#### ABOUT THIS TASK:
Filter the lines below, copying only those with the string "macros".
- - - -
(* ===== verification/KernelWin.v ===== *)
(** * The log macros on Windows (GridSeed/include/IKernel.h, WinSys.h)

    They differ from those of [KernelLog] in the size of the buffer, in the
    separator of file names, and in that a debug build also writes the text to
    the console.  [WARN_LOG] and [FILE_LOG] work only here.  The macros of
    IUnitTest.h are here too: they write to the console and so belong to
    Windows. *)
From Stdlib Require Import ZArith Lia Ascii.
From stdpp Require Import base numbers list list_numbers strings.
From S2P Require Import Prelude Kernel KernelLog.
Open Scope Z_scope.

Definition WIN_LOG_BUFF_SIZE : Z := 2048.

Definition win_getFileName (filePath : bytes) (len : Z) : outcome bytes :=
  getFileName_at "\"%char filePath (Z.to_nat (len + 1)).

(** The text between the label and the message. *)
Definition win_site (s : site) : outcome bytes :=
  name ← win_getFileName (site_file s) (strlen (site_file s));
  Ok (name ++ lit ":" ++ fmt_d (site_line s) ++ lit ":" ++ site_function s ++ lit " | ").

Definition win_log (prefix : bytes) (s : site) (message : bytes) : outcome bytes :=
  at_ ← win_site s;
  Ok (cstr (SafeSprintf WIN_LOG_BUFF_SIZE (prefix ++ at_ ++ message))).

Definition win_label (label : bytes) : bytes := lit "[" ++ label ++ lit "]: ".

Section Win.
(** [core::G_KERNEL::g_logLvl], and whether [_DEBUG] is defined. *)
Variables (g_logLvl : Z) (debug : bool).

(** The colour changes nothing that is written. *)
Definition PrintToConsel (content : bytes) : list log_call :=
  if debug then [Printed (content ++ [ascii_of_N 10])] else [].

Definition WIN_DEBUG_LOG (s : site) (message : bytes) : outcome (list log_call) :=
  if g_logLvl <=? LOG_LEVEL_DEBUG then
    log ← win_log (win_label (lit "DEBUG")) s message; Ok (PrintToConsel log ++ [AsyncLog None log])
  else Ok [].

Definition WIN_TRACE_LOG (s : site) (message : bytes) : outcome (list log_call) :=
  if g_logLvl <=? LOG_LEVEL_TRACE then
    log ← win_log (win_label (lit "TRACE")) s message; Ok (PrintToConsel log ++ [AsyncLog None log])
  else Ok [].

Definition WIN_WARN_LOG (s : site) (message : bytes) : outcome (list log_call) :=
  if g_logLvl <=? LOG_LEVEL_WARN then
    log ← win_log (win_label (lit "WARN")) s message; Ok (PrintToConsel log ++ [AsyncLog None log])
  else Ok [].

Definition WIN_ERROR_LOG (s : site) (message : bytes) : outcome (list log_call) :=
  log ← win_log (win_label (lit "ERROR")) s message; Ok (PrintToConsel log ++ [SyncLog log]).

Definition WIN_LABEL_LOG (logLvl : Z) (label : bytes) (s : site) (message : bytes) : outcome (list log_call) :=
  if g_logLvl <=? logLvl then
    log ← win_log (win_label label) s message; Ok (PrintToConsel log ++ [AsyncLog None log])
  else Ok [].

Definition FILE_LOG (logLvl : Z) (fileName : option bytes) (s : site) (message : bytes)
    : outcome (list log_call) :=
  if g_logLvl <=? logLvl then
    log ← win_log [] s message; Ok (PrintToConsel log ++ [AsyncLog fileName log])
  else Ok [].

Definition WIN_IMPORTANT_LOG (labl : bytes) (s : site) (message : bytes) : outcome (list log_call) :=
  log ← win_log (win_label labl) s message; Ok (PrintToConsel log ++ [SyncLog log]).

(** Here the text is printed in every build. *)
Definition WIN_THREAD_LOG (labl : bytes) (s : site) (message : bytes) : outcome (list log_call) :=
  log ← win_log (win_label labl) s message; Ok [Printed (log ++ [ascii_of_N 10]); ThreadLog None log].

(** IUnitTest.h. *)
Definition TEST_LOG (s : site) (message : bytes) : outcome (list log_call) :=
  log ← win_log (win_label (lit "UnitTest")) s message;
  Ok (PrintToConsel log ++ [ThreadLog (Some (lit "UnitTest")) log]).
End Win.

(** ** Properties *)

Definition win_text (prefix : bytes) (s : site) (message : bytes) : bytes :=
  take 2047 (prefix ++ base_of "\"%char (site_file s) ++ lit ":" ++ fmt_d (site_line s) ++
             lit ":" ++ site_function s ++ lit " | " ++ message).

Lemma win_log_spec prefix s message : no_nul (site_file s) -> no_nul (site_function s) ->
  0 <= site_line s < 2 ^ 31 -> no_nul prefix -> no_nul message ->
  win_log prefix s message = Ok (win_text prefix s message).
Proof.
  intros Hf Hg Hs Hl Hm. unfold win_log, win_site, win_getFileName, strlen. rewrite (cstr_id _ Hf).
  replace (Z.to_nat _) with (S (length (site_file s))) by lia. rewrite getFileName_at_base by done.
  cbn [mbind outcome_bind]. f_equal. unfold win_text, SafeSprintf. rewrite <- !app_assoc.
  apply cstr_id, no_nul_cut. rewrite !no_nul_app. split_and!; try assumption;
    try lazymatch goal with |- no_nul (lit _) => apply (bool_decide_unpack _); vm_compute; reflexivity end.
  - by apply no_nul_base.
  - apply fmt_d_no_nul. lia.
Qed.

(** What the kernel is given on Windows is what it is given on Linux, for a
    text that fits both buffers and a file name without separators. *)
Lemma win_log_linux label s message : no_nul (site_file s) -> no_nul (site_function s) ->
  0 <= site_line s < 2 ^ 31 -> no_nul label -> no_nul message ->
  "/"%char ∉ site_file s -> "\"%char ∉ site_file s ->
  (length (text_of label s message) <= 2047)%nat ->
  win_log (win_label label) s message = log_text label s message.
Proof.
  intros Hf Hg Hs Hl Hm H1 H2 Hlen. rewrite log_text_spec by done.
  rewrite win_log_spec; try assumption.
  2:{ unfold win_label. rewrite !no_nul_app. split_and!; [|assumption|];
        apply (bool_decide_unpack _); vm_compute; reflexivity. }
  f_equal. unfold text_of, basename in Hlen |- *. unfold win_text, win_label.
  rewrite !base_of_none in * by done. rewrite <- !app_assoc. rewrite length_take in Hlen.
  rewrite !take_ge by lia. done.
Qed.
- - - -
#### ANSWER:
(** * The log macros on Windows (GridSeed/include/IKernel.h, WinSys.h)
    the console.  [WARN_LOG] and [FILE_LOG] work only here.  The macros of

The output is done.